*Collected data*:
=== Section Start ===
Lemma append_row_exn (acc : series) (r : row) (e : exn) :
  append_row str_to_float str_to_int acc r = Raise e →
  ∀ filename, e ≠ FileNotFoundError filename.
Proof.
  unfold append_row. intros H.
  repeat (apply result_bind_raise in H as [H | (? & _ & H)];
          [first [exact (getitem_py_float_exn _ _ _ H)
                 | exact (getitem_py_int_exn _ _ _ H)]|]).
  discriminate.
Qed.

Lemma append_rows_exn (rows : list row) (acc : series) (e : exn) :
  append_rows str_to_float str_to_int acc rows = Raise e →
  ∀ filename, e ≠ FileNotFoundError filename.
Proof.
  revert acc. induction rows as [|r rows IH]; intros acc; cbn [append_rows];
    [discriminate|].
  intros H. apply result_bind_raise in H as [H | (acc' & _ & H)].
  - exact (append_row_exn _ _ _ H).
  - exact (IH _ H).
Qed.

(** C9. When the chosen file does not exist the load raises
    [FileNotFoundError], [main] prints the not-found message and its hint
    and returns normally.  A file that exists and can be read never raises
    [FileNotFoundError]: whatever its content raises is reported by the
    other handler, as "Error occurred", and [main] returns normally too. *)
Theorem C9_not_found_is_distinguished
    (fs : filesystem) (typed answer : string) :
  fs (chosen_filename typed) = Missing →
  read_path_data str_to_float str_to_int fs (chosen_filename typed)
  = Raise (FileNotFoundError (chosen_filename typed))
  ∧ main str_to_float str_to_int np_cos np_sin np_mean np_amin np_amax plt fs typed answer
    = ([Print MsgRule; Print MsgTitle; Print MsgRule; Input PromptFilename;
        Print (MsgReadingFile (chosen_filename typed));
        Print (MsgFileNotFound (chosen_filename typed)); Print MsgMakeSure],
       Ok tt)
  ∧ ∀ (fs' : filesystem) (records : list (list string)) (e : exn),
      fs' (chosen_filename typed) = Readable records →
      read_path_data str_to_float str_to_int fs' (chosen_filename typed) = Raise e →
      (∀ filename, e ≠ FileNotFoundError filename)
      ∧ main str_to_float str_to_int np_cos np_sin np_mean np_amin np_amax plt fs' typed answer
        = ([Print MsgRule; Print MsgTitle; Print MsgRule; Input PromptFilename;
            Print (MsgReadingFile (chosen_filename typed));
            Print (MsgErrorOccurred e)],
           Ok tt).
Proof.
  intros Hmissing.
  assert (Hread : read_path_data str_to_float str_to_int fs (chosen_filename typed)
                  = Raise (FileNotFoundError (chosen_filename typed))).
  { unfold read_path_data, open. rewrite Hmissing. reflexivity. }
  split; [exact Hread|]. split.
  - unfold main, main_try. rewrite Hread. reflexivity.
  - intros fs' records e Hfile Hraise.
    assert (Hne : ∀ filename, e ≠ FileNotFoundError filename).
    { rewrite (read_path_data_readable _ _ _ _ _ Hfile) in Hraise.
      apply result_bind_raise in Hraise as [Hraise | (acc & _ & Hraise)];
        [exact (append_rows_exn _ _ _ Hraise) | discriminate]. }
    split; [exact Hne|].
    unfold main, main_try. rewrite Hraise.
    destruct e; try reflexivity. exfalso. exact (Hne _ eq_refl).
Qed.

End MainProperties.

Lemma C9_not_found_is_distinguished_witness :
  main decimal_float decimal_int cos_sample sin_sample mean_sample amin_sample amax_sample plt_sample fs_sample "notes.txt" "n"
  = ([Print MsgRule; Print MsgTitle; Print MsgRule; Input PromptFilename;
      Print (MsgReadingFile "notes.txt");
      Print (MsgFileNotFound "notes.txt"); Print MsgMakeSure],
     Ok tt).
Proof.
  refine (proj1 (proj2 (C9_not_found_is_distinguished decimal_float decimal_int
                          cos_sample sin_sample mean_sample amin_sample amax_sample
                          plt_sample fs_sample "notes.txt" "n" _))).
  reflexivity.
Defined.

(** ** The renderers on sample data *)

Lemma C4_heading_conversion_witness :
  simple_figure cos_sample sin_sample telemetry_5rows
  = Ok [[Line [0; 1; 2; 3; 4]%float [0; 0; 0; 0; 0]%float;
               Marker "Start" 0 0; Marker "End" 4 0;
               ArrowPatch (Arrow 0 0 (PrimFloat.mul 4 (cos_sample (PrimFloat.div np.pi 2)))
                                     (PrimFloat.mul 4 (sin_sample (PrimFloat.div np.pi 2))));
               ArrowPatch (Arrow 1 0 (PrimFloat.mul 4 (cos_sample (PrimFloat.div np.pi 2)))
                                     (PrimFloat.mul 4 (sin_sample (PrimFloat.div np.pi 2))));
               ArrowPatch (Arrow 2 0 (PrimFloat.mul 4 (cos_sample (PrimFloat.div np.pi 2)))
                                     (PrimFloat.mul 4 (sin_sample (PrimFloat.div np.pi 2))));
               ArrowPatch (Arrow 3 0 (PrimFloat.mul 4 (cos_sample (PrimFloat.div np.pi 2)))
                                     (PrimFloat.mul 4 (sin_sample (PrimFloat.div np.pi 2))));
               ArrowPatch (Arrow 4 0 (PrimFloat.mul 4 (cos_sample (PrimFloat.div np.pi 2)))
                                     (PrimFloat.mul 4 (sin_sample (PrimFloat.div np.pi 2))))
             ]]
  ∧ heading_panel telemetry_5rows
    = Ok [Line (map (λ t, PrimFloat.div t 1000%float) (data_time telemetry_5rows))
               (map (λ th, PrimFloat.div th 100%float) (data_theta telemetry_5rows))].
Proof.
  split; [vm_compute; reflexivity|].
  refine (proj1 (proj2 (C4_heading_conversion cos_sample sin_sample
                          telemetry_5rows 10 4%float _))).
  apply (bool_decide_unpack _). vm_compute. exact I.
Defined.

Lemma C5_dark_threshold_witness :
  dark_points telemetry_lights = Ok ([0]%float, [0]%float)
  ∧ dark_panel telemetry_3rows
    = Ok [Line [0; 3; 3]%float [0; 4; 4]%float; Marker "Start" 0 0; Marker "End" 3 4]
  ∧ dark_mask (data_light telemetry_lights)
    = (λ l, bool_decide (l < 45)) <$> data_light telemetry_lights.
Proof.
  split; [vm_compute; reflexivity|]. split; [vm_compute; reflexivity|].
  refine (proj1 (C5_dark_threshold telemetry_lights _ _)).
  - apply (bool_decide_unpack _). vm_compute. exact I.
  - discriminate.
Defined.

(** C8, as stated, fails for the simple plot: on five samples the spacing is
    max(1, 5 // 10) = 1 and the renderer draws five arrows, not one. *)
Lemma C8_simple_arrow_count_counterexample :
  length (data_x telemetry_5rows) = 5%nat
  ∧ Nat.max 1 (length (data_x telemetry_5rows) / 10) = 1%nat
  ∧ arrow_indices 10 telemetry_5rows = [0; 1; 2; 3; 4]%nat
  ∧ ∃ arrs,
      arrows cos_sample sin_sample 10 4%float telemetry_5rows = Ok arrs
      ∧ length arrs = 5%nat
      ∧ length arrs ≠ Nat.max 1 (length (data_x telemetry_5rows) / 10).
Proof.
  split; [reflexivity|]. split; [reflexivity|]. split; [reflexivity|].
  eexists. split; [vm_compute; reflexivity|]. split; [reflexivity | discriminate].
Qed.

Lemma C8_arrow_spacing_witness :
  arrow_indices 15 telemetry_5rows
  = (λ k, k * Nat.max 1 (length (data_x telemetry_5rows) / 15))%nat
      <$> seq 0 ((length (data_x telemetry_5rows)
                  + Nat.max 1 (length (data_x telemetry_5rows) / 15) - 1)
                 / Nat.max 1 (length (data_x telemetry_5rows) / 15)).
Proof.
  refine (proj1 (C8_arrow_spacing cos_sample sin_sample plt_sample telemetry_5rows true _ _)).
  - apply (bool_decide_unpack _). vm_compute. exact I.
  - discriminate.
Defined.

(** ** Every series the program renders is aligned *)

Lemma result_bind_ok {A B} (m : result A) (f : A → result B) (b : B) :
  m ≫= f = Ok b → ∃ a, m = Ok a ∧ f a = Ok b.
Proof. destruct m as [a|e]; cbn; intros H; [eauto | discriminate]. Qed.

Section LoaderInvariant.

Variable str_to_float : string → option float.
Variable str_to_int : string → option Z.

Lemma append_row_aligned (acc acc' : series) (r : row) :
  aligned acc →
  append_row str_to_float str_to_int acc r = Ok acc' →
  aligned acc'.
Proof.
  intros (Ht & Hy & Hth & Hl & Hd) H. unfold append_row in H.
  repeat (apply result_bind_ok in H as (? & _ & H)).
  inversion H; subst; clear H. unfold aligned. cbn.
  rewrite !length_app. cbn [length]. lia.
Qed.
=== Section End ===
*EXERCISE PROMPT*:
Which lines of the data contain "FileNotFoundError"? Copy them all.

*WRITTEN ANSWER*:
  ∀ filename, e ≠ FileNotFoundError filename.
  ∀ filename, e ≠ FileNotFoundError filename.
    [FileNotFoundError], [main] prints the not-found message and its hint
    [FileNotFoundError]: whatever its content raises is reported by the
  = Raise (FileNotFoundError (chosen_filename typed))
      (∀ filename, e ≠ FileNotFoundError filename)
                  = Raise (FileNotFoundError (chosen_filename typed))).
    assert (Hne : ∀ filename, e ≠ FileNotFoundError filename).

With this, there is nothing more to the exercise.